▶ Work to complete: Print this span of the material below exactly: the line with "From Stdlib Require Ascii.", the line with "Abbreviation time := Z (only parsing).", and every line between them, but nothing else.

____ Study material

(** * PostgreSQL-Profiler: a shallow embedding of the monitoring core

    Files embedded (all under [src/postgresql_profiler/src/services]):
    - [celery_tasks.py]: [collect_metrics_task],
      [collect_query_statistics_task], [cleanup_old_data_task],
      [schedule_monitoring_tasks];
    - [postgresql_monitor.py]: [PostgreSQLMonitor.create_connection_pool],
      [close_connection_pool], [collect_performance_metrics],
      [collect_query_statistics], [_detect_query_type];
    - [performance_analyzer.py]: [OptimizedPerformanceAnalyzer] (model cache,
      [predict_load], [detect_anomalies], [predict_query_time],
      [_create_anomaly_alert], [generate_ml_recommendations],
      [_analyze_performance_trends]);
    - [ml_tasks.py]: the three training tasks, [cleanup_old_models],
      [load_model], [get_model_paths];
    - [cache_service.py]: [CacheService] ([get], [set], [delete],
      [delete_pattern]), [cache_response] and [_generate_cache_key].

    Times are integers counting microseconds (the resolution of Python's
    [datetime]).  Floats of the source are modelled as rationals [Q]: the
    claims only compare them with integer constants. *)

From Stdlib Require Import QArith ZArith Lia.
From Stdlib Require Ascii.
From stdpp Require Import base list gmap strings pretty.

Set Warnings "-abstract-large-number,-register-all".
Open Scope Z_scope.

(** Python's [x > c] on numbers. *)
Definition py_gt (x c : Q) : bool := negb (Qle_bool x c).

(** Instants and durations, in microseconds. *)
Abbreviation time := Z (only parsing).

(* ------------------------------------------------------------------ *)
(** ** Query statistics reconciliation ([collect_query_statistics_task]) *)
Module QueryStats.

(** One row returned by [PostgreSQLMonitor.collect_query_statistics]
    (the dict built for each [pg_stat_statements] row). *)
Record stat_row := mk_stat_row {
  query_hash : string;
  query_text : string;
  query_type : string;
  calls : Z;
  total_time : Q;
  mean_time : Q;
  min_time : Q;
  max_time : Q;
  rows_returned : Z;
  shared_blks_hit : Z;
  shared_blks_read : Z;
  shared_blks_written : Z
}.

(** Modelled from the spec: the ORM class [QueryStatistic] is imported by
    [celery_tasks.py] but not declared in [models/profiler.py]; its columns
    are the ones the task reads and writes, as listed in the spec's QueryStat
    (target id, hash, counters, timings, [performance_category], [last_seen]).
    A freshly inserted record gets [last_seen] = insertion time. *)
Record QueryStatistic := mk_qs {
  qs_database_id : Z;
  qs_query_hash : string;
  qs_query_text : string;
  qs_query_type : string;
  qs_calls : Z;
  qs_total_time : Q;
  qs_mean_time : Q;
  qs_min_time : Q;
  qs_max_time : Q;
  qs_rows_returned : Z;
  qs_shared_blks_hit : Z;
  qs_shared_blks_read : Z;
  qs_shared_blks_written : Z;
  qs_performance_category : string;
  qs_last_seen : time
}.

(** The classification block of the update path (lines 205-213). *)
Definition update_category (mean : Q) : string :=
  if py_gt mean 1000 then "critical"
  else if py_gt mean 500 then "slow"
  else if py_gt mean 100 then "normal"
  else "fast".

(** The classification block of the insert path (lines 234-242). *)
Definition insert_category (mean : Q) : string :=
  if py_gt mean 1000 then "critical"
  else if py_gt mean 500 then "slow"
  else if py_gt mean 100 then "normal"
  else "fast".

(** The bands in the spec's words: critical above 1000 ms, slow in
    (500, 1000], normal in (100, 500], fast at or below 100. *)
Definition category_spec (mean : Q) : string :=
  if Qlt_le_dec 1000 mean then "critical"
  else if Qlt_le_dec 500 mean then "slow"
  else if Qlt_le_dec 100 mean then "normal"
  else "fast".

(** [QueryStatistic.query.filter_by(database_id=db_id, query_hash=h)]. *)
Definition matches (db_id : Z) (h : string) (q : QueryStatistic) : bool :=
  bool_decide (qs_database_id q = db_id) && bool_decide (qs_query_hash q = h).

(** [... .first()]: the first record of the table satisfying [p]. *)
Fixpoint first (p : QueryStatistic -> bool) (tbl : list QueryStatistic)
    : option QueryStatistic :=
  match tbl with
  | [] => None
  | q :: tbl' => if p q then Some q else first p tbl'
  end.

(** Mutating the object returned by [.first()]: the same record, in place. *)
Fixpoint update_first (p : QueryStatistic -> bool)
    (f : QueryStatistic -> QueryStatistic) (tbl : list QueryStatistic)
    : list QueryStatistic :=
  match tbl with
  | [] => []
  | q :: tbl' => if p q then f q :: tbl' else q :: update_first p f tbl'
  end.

________
____ Study material

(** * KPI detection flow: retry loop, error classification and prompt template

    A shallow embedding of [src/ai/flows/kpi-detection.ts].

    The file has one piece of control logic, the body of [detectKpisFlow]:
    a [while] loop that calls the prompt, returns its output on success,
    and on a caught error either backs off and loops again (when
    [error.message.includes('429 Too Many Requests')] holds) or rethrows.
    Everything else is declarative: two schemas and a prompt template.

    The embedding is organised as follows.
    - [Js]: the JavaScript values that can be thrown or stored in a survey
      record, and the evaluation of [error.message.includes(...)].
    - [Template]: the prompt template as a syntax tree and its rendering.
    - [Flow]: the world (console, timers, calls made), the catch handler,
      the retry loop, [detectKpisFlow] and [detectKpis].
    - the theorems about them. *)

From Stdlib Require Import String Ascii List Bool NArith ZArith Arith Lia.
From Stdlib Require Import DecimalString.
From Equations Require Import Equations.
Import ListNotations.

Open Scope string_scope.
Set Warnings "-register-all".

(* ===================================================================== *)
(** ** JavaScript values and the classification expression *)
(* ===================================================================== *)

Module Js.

________

▶ Solution for this problem:
From Stdlib Require Ascii.
From stdpp Require Import base list gmap strings pretty.

Set Warnings "-abstract-large-number,-register-all".
Open Scope Z_scope.

(** Python's [x > c] on numbers. *)
Definition py_gt (x c : Q) : bool := negb (Qle_bool x c).

(** Instants and durations, in microseconds. *)
Abbreviation time := Z (only parsing).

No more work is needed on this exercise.